Tiger Woods' struggles continue

AKRON, Ohio -- Asked after his round Saturday at Firestone Country Club which holes he was the most pleased about through three rounds of the WGC-Bridgestone Invitational, Tiger Woods went the humorous route.

"The 19th," he quipped.

He smiled, but for Woods it was another day of frustration at a place where he has so often dominated.

Following the same formula as two weeks ago at the Open Championship, Woods has seen his rounds get worse, shooting 2-over-par 72 on Saturday to drop into a tie for 36th place, 15 shots out of the lead.

Sergio Garcia wound up with a 3-under 67 on Saturday and holds a three-shot lead over Rory McIlroy through three rounds.

"If I could just hit the ball a little better," Woods lamented. "I hit it pretty decent today, which was nice, I just didn't (putt) well at all again. I couldn't get comfortable with my setup and it just kind of worked out that way."

Woods again struggled off the tee, hitting just six fairways. And after two relatively solid rounds with his iron play, he hit just seven of 18 greens in regulation. Given that, it is somewhat remarkable he was just 2 over par for his round.

He finished 54 holes at 211, 1 over par. When he won here last year, he played 72 holes in 15 under par. Woods made one birdie, one bogey and a double bogey. That's 15 pars, and he had to get it up and down 13 times.

Woods took some encouragement out of finding a couple of fairways late in his round with the driver.

"I actually smoked it coming home, which is nice," Woods said. "I figured something out there. Unfortunately, too little, too late. But if I continue doing what I was doing coming in today, I'll be just fine."
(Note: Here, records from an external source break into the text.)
(* ===== verification/Invitation.v ===== *)
(** * Invitations: src/src/invitation/types.rs and store.rs

    [InMemoryInvitationStore] keeps the invitations by id and an index from
    tokens to ids; every method is one step.  Instants are integers
    (nanoseconds); the clock, the fresh id and the fresh token are arguments.
    The locks are never poisoned: no method panics while it holds one, since
    the redemption count stays within its [u16] ([redemption_budget]). *)

From S2P Require Import Prelude Traits.

(** ** Data *)

Inductive InvitationMode := Approval | Direct.
#[export] Instance InvitationMode_eq_dec : EqDecision InvitationMode.
Proof. solve_decision. Defined.

Inductive InvitationStatus := Pending | Opened | Accepted | Expired | Revoked | Exhausted.
#[export] Instance InvitationStatus_eq_dec : EqDecision InvitationStatus.
Proof. solve_decision. Defined.

Definition status_as_str (s : InvitationStatus) : string :=
  match s with
  | Pending => "pending"
  | Opened => "opened"
  | Accepted => "accepted"
  | Expired => "expired"
  | Revoked => "revoked"
  | Exhausted => "exhausted"
  end.

Record Invitation := {
  invitation_id : Uuid;
  token : string;
  group_id : Uuid;
  invited_by : Uuid;
  mode : InvitationMode;
  invitee_email : option string;
  role : string;
  max_uses : Z;
  use_count : Z;
  allow_multi_ip : bool;
  status : InvitationStatus;
  opened_at : option Z;
  opened_ip : option string;
  opened_ua : option string;
  expires_at : Z;
  accepted_at : option Z;
  accepted_by : option Uuid;
  created_at : Z;
}.

Record CreateInvitationParams := {
  p_group_id : Uuid;
  p_mode : InvitationMode;
  p_invitee_email : option string;
  p_role : option string;
  p_max_uses : option Z;
  p_allow_multi_ip : option bool;
  p_ttl_secs : option Z;
  p_open_window_secs : option Z;
}.

Record AcceptInvitationParams := {
  a_token : string;
  a_username : string;
  a_password : string;
  a_email : option string;
  client_ip : option string;
  client_ua : option string;
}.

Record OpenInvitationResult := {
  r_token : string;
  r_group_id : Uuid;
  group_name : option string;
  invited_by_name : option string;
  window_remaining_secs : Z;
}.

Inductive InvitationError :=
  | NotFoundInvitation
  | AlreadyUsed
  | ExpiredInvitation
  | OpenWindowExpired (remaining : Z)
  | IpMismatch
  | MultiIpDenied
  | InvalidStatus (s : InvitationStatus)
  | OtherInvitationError (message : string).

(** ** The store *)

Record InMemoryInvitationStore := {
  inner : gmap Uuid Invitation;
  token_index : gmap string Uuid;
}.

Definition InMemoryInvitationStore_new : InMemoryInvitationStore := {|
  inner := ∅; token_index := ∅ |}.
(* ===== verification/AuthData.v ===== *)
(** * Authenticator data: src/src/auth/passport/webauthn/auth_data.rs

    - [cbor_item_len], the walk that finds the end of a CBOR item, against a
      grammar of items;
    - [AuthenticatorData::parse], against the serialisation of its fields.

    A byte is an integer below 256.  A slice is the list of its bytes; a
    borrowed field is a copy of its bytes. *)

From stdpp Require Import pretty.
From S2P Require Import Prelude Codec.

Definition FLAG_UP : Z := 0x01.
Definition FLAG_UV : Z := 0x04.
Definition FLAG_BE : Z := 0x08.
Definition FLAG_BS : Z := 0x10.
Definition FLAG_AT : Z := 0x40.
Definition FLAG_ED : Z := 0x80.

Definition HEADER_LEN : nat := 37.
Definition AAGUID_LEN : nat := 16.
Definition MAX_CREDENTIAL_ID_LEN : nat := 2048.
Definition MAX_CBOR_DEPTH : nat := 32.

(** [s.get(..k)] and [s.get(k..)] *)
Definition get_to (k : nat) (s : list Z) : option (list Z) := if k <=? length s then Some (take k s) else None.
Definition get_from (k : nat) (s : list Z) : option (list Z) := if k <=? length s then Some (drop k s) else None.

(** ** The CBOR walk *)

(** The size and the value of the argument that follows the initial byte. *)
Definition cbor_arg (info : Z) (rest : list Z) : option (nat * Z) :=
  if (info <=? 23)%Z then Some (0, info)
  else if (info =? 24)%Z then b ← head rest; Some (1, b)
  else if (info =? 25)%Z then bs ← get_to 2 rest; Some (2, be_value bs)
  else if (info =? 26)%Z then bs ← get_to 4 rest; Some (4, be_value bs)
  else if (info =? 27)%Z then bs ← get_to 8 rest; Some (8, be_value bs)
  else None.

(** [for _ in 0..value], with the bytes consumed so far as its state. *)
Fixpoint cbor_loop (step : nat → option nat) (fuel : nat) (value : Z) (consumed : nat) : option nat :=
  if (value <=? 0)%Z then Some consumed
  else match fuel with
       | 0 => None
       | S fuel => consumed ← step consumed; cbor_loop step fuel (value - 1) consumed
       end.

(** The body of the loop over an array, and over the pairs of a map. *)
Definition one_item (measure : list Z → option nat) (input : list Z) (consumed : nat) : option nat :=
  rest ← get_from consumed input; n ← measure rest; Some (consumed + n).
Definition two_items (measure : list Z → option nat) (input : list Z) (consumed : nat) : option nat :=
  consumed ← one_item measure input consumed; one_item measure input consumed.

(** [levels] is what remains of the depth: [MAX_CBOR_DEPTH + 1 - depth].  The
    loops end by themselves within [length input] rounds, since every item
    has a byte. *)
Fixpoint cbor_item_len_depth (levels : nat) (input : list Z) : option nat :=
  match levels with
  | 0 => None
  | S levels =>
      match input with
      | [] => None
      | first :: rest =>
          let major := Z.shiftr first 5 in
          let info := Z.land first 31 in
          '(hdr_extra, value) ← cbor_arg info rest;
          let payload_start := 1 + hdr_extra in
          if (Z.of_nat (length input) <? value)%Z && ((major =? 2) || (major =? 3))%Z then None
          else
            total ←
              (if (major =? 0)%Z || (major =? 1)%Z || (major =? 7)%Z then Some payload_start
               else if (major =? 2)%Z || (major =? 3)%Z then Some (payload_start + Z.to_nat value)
               else if (major =? 4)%Z then
                 cbor_loop (one_item (cbor_item_len_depth levels) input) (S (length input)) value payload_start
               else if (major =? 6)%Z then
                 rest ← get_from hdr_extra rest; n ← cbor_item_len_depth levels rest; Some (payload_start + n)
               else if (major =? 5)%Z then
                 cbor_loop (two_items (cbor_item_len_depth levels) input) (S (length input)) value payload_start
               else None);
            if length input <? total then None else Some total
      end
  end.
Definition cbor_item_len (input : list Z) : option nat := cbor_item_len_depth (S MAX_CBOR_DEPTH) input.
Woods is trying to find the positives in what has otherwise been a frustrating comeback from March 31 back surgery. He has now played nine competitive rounds, with just two under par.

On Saturday, he made just one birdie on a relatively benign day for scoring, with soft conditions. If his back is giving him any problems, Woods is not using it as an excuse.

"No, everything's the same," he said. "I just need more reps. Still continue to stay at it because I'm actually getting better the more rounds I'm playing. I'm actually getting my feel back.

"Again, I'm hitting more shots pin-high right on the numbers. I just need to convert. If I putt normal the last two days, I shoot 2, 3 under par, no problem."

The problem confronting Woods now is his long-shot status to make the FedEx Cup playoffs, which begin in three weeks. Unless he wins the PGA Championship next week or decides to add the Wyndham Championship and performs well the following week, Woods will not qualify for the second time in four years.

And there is the issue of his status for the Ryder Cup at the end of September. While that competition is still eight weeks away, if Woods doesn't play well next week, it presents a dilemma for U.S. captain Tom Watson -- does he pick a player who goes possibly a month without competing?

Woods has won eight times at Firestone and once at Valhalla, the venue for the PGA Championship. That course outside Louisville, Ky., is the site of one of his more memorable victories, a playoff win over Bob May in 2000 that gave him three straight major championships -- a first since Ben Hogan in 1953. Woods has not been there since.